If you loved this author's books as a child, you'll enjoy the website of the Thornton W. Burgess Society whose aim is "to inspire reverence for wildlife and concern for the natural environment."
"Perhaps we are born knowing the tales for our grandmothers and all their ancestral kin continually run about in our blood repeating them endlessly, and the shock they give us when we first hear them is not of surprise but of recognition." —P.L. Travers speaking of fairy tales in About the Sleeping Beauty
A collection of Children's Books of the Early Soviet Era was displayed at McGill University in 1998 and is here reproduced online. The Russian children's books of this era are characterized by the most amazing and wonderful graphics.
An exhibit of Frank L. Baum's American Fairy Tale The Wizard of Oz can be found at the website of the Library of Congress.
The Elizabeth Nesbitt Room at the University of Pittsburgh houses several special collections on the history of children and their books dating from the 1600's to the present.
The American Library Association (ALA) features the home pages of the Caldecott Medal and the Newbery Medal. Complete lists of medal winners and honor books (from 1938 and from 1922 respectively) can be found on the site.
"I, Florence Figg, am a bookman.

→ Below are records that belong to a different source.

(** C1, as the code has it. When a namespace object literal is lowered
    under a name for which the configuration holds a list or nothing, a
    member with an identifier key and an object, array or literal value
    becomes a [let] binding exactly when its name is listed for that
    namespace in the mutable-export configuration, and a [const] binding
    otherwise. The other kinds of member do not consult the configuration:
    an arrow function is always a [const] binding, a function expression a
    function declaration, an identifier an export specifier. Under a name
    that is not configured and that the configuration object inherits,
    [constructor] or [toString] say, the read gives a value without
    [includes]: with a member of the first kind the lowering throws, and
    neither the program nor the registry changes. *)
Theorem rewriteNamespaceObject_member_bindings :
  forall (s : State) (pl : Loc) (pbody : list Node) (name : string)
         (l : Loc) (properties : list (Property Node)) (statement : Node),
    program (this s) = Some (Program pl pbody) ->
    (configuredPlainly (this_mutableExports (this s)) name ->
     exists s' pbody',
       rewriteNamespaceObject name (ObjectExpression l properties)
         statement s
       = (Ok tt, s')
       /\ program (this s') = Some (Program pl pbody')
       /\ forall (p : Property Node) (kl : Loc) (memberName : string),
            In p properties ->
            key p = Identifier kl memberName ->
            (dataValued (value p) = true ->
             In (exportVariable
                   (if listed (this_mutableExports (this s) !! name)
                         memberName
                    then "let" else "const")
                   (key p) (value p))
               pbody')
            /\ (forall al ps b,
                  value p = ArrowFunctionExpression al ps b ->
                  In (exportVariable "const" (key p) (value p)) pbody')
            /\ (forall fl i ps b g,
                  value p = FunctionExpression fl i ps b g ->
                  In (exportFunction (key p) ps b g) pbody')
            /\ (forall il n,
                  value p = Identifier il n ->
                  In (exportSpecifierOf memberName) pbody'))
    /\ (configuredByInheritance (this_mutableExports (this s)) name ->
        forall (p : Property Node) (kl : Loc) (memberName : string),
          In p properties ->
          key p = Identifier kl memberName ->
          dataValued (value p) = true ->
          exists s',
            rewriteNamespaceObject name (ObjectExpression l properties)
              statement s
            = (Throw (TypeError "mutableExports.includes is not a function"),
               s')
            /\ this s' = this s
            /\ analysisConverter (world s') = analysisConverter (world s)
            /\ moduleObjects (world s') = moduleObjects (world s)).
Proof.
  intros s pl pbody name l properties statement Hp. split.
  - intros Hplain.
    destruct (rewriteNamespaceObject_ok s pl pbody name l properties
                statement Hp Hplain) as (s' & E & P & _).
    exists s'. eexists. split; [exact E|]. split; [exact P|].
    intros p kl memberName Hin Hk.
    pose proof (namespaceMemberExport_identifier p
                  (this_mutableExports (this s) !! name) kl memberName Hk)
      as H.
    assert (Hmade : forall exported,
               memberStatement (this_mutableExports (this s) !! name)
                 memberName (key p) (value p) = Some exported ->
               In exported
                 (splice pbody (indexOf pbody statement) 1
                    (map export_node
                       (rights
                          (map (fun p =>
                                  namespaceMemberExport p
                                    (this_mutableExports (this s) !! name))
                             properties))))).
    { intros exported Hm. rewrite Hm in H.
      apply splice_items, in_map_iff.
      eexists. split; [|eapply rights_map_In; [exact Hin|exact H]]. done. }
    repeat split.
    + intros Hdata. apply Hmade. unfold memberStatement.
      by destruct (value p).
    + intros al ps b Hv. apply Hmade. by rewrite Hv.
    + intros fl i ps b g Hv. apply Hmade. by rewrite Hv.
    + intros il n Hv. apply Hmade. by rewrite Hv.
  - intros [Hown Hname] p kl memberName Hin Hk Hdata.
    unfold rewriteNamespaceObject, bind at 1, get, readMutableExports.
    rewrite Hown, bool_decide_eq_true_2 by done.
    destruct (warningsBeforeConsulting_some properties p Hin
                (consults_data_member p kl memberName Hk Hdata))
      as [warnings ->].
    unfold bind, modify, throw. eexists. split; [reflexivity|].
    by destruct s as [? []].
Qed.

I dream of a gentle world, peopled with good people and filled with simple and quiet things." —Ellen Raskin, Figgs & Phantoms (Newbery Honor)
"'I've been at this job for a lifetime,' he said. 'Still, I don't know all about books.'" —Mr O'Clery in Irish writer Patricia Lynch's The Bookshop on the Quay
The University of North Texas Libraries has a fine exhibit on Victorian Bookbinding.
How long have dustjackets been around, you've sometimes wondered? Ponder no longer - at least since 1832. NYPL has a fascinating collection of the jackets preserved by aesthetically minded librarians in an online exhibit: Dust Jackets from American and European Books, 1926-1947. Definitely worth a look. Click the link at the top of the page on the left which says, "See all Images". Among many other interesting digital collections on the site are: America's First Illustrator: Alexander Anderson and Publisher's Proofs and Related Work from L. Prang & Company. Prang published some wonderful children's books; the firm's chromolithography was outstanding.
For those of us who can't get enough of printed words and images, Wikipedia has a multi-linked treatment of the subject: The History of Printing. Quite a nice overview.